## TASK DETAILS
From the entries below, output the line with "SDF) (sigma eps : double)" and each following line up to and including the line with "isam_calculateEstimate : ISAM2 -> Values;", exactly as written.

## DATA RECORDS
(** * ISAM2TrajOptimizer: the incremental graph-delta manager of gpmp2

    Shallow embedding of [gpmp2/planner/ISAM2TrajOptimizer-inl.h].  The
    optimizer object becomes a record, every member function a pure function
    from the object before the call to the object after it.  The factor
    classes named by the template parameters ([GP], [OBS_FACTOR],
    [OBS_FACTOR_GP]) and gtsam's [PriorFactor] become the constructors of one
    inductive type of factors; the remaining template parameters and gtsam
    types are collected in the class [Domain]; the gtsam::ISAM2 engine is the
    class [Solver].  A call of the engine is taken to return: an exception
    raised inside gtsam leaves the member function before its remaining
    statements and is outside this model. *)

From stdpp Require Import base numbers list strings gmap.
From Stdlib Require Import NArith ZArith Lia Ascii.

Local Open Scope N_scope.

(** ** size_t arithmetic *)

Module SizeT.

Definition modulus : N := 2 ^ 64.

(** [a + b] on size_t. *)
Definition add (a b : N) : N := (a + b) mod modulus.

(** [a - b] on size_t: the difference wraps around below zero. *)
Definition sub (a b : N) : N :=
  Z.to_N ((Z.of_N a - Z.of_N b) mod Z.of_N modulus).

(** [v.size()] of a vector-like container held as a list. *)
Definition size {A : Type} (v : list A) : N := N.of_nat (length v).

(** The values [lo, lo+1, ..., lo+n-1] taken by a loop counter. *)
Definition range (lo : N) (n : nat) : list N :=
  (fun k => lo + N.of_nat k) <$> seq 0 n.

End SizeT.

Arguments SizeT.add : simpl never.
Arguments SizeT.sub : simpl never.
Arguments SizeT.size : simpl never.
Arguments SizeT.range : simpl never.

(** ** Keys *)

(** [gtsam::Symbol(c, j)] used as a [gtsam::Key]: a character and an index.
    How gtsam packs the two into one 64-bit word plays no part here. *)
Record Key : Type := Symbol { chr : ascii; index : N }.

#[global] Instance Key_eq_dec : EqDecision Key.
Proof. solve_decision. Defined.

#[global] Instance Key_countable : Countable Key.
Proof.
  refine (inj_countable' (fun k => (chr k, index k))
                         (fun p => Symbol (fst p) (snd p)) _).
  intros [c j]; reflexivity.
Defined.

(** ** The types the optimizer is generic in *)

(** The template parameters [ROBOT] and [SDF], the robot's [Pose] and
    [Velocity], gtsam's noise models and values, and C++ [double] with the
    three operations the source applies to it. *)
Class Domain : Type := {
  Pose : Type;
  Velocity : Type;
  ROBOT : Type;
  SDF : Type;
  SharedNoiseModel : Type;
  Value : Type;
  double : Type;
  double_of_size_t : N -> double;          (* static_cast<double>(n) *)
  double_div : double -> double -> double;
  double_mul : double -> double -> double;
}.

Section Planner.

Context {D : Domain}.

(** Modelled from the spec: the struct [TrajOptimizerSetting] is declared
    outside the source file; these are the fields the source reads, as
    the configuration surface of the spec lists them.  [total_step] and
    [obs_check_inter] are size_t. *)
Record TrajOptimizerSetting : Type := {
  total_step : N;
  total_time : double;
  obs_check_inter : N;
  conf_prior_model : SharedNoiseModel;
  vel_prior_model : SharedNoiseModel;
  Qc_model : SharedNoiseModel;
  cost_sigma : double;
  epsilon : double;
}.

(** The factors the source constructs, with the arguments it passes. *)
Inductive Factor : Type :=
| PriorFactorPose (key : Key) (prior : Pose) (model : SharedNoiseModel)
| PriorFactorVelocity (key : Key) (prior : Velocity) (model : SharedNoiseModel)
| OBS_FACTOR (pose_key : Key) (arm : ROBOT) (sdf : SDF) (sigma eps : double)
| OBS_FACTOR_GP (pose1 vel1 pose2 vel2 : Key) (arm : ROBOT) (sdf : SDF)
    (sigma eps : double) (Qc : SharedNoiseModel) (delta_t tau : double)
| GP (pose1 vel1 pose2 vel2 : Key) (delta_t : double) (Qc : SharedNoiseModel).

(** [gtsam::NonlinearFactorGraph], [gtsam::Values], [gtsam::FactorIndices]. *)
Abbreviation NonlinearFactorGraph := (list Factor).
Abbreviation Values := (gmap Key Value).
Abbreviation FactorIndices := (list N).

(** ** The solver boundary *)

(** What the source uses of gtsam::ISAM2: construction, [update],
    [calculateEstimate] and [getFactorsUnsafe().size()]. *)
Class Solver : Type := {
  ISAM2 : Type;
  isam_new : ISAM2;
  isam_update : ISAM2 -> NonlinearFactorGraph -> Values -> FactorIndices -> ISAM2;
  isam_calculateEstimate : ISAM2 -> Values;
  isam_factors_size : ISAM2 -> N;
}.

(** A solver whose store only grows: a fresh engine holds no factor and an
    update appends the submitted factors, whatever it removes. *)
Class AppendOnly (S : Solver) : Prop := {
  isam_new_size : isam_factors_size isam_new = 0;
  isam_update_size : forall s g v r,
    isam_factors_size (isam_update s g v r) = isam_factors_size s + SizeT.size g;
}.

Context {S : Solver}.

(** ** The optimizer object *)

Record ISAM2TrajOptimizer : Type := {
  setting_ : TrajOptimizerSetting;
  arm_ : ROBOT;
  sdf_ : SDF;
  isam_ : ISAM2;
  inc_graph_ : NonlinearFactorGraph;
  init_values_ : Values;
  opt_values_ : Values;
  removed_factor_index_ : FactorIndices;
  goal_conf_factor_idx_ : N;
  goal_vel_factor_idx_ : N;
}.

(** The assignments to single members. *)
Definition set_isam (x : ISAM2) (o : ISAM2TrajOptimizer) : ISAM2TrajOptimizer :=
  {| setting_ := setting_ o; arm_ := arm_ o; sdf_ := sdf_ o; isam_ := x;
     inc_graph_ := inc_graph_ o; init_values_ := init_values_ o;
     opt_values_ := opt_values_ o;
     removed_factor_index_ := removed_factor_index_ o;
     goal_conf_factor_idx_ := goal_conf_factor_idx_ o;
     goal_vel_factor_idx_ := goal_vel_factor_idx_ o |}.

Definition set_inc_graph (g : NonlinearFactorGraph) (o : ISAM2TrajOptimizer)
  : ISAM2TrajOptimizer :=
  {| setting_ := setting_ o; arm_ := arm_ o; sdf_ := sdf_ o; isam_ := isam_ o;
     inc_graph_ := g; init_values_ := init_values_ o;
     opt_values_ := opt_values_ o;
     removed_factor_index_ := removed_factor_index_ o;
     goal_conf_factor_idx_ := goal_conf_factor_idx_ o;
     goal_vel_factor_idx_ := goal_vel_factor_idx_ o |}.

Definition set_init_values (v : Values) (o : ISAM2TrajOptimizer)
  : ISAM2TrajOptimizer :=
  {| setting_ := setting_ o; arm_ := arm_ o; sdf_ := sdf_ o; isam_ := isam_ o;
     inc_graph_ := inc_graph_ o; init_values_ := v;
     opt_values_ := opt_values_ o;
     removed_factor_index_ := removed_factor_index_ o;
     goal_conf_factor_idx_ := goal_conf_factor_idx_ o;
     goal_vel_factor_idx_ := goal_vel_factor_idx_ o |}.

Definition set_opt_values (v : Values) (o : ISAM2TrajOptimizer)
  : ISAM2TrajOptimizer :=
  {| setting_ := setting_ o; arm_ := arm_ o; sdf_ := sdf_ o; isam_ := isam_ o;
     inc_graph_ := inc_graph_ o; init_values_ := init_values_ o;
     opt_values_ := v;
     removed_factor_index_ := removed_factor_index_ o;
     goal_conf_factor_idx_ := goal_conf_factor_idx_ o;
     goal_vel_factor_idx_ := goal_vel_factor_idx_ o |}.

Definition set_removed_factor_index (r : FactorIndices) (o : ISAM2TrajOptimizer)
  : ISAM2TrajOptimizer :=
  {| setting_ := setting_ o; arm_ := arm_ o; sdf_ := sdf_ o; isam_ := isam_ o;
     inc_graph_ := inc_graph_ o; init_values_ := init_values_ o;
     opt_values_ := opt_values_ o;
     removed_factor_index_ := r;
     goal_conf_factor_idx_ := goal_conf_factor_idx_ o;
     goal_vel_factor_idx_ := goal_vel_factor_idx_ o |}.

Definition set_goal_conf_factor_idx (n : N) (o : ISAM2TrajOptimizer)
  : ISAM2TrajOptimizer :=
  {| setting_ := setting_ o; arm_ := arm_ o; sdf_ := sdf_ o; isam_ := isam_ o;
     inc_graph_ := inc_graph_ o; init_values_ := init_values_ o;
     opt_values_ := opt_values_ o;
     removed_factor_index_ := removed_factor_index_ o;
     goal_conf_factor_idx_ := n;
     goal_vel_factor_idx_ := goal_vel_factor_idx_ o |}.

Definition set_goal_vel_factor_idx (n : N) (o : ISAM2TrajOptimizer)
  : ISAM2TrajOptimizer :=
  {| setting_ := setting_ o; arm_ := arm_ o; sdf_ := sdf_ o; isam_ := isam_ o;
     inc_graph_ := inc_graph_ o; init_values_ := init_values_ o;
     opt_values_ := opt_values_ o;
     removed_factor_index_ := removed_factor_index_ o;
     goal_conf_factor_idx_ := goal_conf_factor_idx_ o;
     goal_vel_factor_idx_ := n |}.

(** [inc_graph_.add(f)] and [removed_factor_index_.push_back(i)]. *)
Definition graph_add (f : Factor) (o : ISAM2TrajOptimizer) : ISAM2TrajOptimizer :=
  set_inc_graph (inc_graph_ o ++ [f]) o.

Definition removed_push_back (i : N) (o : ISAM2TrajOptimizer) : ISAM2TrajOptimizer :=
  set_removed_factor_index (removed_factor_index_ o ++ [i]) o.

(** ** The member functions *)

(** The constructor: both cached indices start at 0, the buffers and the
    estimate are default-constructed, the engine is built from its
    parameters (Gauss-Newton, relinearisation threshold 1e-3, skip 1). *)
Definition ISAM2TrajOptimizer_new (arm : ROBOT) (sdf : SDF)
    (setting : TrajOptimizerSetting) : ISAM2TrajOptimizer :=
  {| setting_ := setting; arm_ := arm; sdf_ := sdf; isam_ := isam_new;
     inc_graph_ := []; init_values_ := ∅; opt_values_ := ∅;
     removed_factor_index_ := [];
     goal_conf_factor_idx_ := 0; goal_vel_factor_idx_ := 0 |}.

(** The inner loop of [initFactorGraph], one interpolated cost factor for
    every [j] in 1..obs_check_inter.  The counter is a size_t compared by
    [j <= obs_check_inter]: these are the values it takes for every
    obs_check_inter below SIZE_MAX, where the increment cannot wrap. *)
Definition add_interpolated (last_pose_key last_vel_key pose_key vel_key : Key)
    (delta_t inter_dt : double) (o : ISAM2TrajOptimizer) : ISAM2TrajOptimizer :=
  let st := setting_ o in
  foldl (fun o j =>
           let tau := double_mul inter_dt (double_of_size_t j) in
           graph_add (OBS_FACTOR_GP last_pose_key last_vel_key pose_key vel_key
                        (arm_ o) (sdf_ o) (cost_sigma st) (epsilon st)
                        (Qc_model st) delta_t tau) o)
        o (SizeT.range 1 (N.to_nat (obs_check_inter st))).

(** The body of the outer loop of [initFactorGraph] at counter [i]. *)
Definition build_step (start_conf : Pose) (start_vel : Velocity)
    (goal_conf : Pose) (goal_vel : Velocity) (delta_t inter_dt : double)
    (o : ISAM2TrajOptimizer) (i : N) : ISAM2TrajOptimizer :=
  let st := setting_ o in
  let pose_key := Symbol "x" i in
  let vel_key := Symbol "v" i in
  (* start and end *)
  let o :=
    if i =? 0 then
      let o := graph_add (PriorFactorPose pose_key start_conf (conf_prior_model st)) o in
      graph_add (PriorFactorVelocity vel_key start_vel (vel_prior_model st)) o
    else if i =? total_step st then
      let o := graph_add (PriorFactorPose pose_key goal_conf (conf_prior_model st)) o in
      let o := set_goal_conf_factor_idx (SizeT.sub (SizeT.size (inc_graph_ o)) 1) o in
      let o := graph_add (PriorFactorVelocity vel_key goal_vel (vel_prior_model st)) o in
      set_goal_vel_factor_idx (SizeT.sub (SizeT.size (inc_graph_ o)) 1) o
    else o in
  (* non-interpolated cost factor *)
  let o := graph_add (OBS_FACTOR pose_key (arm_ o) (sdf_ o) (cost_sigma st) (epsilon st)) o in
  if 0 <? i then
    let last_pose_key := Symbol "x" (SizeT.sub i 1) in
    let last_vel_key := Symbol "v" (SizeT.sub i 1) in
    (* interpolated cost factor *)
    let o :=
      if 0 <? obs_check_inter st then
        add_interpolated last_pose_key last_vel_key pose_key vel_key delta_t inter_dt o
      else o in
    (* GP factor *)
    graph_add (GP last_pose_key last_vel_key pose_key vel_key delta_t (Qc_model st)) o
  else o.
--
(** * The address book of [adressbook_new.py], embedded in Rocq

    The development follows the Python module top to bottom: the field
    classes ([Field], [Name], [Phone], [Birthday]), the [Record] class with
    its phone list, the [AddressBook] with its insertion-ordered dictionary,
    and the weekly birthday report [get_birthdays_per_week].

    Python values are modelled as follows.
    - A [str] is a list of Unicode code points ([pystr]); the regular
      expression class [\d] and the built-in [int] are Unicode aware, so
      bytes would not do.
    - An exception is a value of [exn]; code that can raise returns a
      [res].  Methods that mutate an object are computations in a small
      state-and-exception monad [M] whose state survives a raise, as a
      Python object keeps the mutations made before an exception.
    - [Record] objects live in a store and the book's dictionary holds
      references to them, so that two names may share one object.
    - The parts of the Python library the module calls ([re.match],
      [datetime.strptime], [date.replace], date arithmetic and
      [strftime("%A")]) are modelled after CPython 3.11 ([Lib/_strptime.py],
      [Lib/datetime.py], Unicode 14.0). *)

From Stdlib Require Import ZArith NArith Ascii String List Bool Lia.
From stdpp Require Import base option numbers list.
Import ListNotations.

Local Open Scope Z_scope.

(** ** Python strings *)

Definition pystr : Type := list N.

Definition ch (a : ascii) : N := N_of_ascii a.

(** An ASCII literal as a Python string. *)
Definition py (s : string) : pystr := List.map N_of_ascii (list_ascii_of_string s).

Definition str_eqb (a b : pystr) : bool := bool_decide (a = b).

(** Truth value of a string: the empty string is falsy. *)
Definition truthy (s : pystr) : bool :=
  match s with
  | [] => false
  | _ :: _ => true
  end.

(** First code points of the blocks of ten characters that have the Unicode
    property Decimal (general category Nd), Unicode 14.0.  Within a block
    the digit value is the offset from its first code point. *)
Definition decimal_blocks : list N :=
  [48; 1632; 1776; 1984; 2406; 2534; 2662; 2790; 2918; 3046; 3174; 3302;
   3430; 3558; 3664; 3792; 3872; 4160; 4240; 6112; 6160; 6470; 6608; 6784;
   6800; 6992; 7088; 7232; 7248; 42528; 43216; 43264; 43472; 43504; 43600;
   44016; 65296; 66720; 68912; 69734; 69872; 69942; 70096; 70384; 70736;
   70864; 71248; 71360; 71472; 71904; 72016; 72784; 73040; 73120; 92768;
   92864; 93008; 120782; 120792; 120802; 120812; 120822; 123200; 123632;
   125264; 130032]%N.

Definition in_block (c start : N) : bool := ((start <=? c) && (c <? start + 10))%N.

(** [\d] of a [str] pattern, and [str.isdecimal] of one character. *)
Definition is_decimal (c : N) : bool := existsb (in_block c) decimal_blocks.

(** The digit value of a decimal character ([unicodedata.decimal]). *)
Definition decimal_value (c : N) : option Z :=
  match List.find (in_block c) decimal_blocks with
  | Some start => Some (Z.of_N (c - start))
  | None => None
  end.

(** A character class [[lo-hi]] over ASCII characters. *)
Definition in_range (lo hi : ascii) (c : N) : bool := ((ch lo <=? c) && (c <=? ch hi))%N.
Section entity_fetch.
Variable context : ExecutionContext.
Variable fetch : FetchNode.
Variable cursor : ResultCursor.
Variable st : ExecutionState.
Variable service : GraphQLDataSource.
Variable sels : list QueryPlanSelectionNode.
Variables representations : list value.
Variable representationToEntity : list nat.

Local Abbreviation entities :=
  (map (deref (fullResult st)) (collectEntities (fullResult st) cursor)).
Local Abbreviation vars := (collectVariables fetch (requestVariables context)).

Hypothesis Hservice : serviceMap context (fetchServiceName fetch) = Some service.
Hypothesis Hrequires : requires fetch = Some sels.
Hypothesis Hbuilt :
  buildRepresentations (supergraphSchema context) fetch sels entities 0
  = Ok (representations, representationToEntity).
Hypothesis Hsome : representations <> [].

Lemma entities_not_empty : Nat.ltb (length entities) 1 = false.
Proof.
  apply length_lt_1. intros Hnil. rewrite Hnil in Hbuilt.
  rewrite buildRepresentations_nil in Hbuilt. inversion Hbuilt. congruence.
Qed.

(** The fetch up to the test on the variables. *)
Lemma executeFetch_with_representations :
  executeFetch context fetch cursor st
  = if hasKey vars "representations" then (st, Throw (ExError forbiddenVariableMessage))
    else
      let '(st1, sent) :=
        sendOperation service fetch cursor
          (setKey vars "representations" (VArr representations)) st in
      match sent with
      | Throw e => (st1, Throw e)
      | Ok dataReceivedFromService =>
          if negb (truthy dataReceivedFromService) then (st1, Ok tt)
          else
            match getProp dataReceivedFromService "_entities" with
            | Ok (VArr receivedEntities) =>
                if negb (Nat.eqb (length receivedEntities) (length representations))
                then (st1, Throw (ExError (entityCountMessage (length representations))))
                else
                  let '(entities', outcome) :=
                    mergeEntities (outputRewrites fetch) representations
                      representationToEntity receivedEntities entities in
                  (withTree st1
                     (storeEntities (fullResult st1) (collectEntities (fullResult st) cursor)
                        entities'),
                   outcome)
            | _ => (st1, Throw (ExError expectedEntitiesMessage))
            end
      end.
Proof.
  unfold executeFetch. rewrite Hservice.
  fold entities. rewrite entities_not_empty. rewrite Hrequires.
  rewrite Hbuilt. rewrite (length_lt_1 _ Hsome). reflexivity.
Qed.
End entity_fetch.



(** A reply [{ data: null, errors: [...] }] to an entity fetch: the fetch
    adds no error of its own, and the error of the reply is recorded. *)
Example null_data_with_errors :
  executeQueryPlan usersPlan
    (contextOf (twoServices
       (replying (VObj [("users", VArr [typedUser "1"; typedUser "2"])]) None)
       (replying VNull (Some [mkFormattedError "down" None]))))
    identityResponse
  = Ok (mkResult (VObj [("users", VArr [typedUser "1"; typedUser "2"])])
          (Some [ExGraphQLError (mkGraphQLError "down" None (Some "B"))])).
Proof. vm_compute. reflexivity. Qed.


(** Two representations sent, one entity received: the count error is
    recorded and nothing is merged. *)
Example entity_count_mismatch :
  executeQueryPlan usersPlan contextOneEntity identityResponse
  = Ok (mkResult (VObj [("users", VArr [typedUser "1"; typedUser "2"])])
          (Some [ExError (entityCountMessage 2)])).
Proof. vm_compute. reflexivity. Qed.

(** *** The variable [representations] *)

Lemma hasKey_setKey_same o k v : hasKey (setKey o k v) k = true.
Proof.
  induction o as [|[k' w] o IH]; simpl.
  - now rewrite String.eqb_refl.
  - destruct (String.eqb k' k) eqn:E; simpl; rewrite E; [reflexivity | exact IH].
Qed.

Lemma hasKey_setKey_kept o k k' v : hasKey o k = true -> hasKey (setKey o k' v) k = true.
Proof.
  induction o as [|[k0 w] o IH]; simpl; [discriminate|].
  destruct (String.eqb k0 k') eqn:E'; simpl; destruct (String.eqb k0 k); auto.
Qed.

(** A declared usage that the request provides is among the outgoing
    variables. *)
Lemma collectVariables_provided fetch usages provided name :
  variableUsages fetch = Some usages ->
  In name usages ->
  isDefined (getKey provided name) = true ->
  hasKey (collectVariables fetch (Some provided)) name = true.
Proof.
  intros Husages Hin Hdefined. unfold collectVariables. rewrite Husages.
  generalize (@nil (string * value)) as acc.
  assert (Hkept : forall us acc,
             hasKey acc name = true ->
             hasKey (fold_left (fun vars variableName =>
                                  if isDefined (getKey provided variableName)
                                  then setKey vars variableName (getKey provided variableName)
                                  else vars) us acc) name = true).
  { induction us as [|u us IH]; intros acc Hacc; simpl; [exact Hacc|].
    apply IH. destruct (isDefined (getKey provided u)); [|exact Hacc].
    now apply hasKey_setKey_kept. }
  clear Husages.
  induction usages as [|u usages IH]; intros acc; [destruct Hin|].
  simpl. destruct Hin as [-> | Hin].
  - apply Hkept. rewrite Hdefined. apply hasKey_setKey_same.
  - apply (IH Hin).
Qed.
...
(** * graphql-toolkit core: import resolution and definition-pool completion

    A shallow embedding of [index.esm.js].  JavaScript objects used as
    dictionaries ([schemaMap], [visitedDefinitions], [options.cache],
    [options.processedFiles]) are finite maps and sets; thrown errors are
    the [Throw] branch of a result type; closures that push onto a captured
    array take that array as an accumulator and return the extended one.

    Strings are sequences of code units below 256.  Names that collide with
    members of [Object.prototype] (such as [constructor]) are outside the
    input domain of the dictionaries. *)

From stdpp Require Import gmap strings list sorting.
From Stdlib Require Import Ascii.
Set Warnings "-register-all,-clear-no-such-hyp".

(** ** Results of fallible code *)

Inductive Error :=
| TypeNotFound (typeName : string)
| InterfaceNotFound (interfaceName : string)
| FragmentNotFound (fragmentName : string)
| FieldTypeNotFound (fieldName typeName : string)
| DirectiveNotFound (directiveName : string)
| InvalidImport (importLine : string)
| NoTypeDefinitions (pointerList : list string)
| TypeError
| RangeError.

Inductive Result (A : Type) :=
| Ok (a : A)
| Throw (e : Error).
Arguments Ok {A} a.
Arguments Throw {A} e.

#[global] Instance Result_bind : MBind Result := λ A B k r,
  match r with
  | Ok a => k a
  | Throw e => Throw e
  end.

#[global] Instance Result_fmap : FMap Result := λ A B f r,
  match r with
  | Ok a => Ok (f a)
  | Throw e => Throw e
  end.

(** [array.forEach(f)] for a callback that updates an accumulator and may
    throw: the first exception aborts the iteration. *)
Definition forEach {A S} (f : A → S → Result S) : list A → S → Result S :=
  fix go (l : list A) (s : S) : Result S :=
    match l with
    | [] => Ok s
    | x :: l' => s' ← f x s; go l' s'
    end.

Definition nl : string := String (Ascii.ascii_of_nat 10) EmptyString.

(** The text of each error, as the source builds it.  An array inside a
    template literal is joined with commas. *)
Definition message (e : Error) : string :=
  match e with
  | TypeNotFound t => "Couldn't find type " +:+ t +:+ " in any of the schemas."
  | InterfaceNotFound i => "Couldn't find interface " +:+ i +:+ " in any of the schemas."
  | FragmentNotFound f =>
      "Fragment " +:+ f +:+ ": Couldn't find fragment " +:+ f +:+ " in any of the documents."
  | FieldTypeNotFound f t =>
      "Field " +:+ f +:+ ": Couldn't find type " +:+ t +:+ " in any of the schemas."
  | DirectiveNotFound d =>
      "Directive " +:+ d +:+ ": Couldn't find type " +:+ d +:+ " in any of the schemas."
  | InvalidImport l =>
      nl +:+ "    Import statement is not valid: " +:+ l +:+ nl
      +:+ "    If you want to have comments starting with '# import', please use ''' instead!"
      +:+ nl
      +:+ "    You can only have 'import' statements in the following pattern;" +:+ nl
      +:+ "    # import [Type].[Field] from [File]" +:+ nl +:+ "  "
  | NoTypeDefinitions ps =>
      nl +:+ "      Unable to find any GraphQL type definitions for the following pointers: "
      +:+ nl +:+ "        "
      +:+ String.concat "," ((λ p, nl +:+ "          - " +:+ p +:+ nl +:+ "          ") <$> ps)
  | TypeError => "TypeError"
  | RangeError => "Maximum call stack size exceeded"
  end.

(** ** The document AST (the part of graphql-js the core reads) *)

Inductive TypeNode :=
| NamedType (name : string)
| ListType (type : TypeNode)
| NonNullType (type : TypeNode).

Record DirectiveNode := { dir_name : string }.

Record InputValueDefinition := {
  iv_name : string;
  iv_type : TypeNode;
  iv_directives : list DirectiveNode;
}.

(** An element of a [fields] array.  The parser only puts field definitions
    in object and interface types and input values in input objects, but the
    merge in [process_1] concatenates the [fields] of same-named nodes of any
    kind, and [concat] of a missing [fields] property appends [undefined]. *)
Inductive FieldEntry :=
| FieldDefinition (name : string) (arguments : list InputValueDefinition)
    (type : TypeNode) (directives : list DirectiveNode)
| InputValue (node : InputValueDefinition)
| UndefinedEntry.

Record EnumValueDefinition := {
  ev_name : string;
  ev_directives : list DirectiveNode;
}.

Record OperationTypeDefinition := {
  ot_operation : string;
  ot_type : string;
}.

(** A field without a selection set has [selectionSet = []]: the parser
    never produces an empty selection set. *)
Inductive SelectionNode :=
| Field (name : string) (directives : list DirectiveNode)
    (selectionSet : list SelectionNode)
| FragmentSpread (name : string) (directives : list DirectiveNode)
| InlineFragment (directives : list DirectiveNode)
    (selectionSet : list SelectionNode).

## SOLVED PROBLEM
| OBS_FACTOR (pose_key : Key) (arm : ROBOT) (sdf : SDF) (sigma eps : double)
| OBS_FACTOR_GP (pose1 vel1 pose2 vel2 : Key) (arm : ROBOT) (sdf : SDF)
    (sigma eps : double) (Qc : SharedNoiseModel) (delta_t tau : double)
| GP (pose1 vel1 pose2 vel2 : Key) (delta_t : double) (Qc : SharedNoiseModel).

(** [gtsam::NonlinearFactorGraph], [gtsam::Values], [gtsam::FactorIndices]. *)
Abbreviation NonlinearFactorGraph := (list Factor).
Abbreviation Values := (gmap Key Value).
Abbreviation FactorIndices := (list N).

(** ** The solver boundary *)

(** What the source uses of gtsam::ISAM2: construction, [update],
    [calculateEstimate] and [getFactorsUnsafe().size()]. *)
Class Solver : Type := {
  ISAM2 : Type;
  isam_new : ISAM2;
  isam_update : ISAM2 -> NonlinearFactorGraph -> Values -> FactorIndices -> ISAM2;
  isam_calculateEstimate : ISAM2 -> Values;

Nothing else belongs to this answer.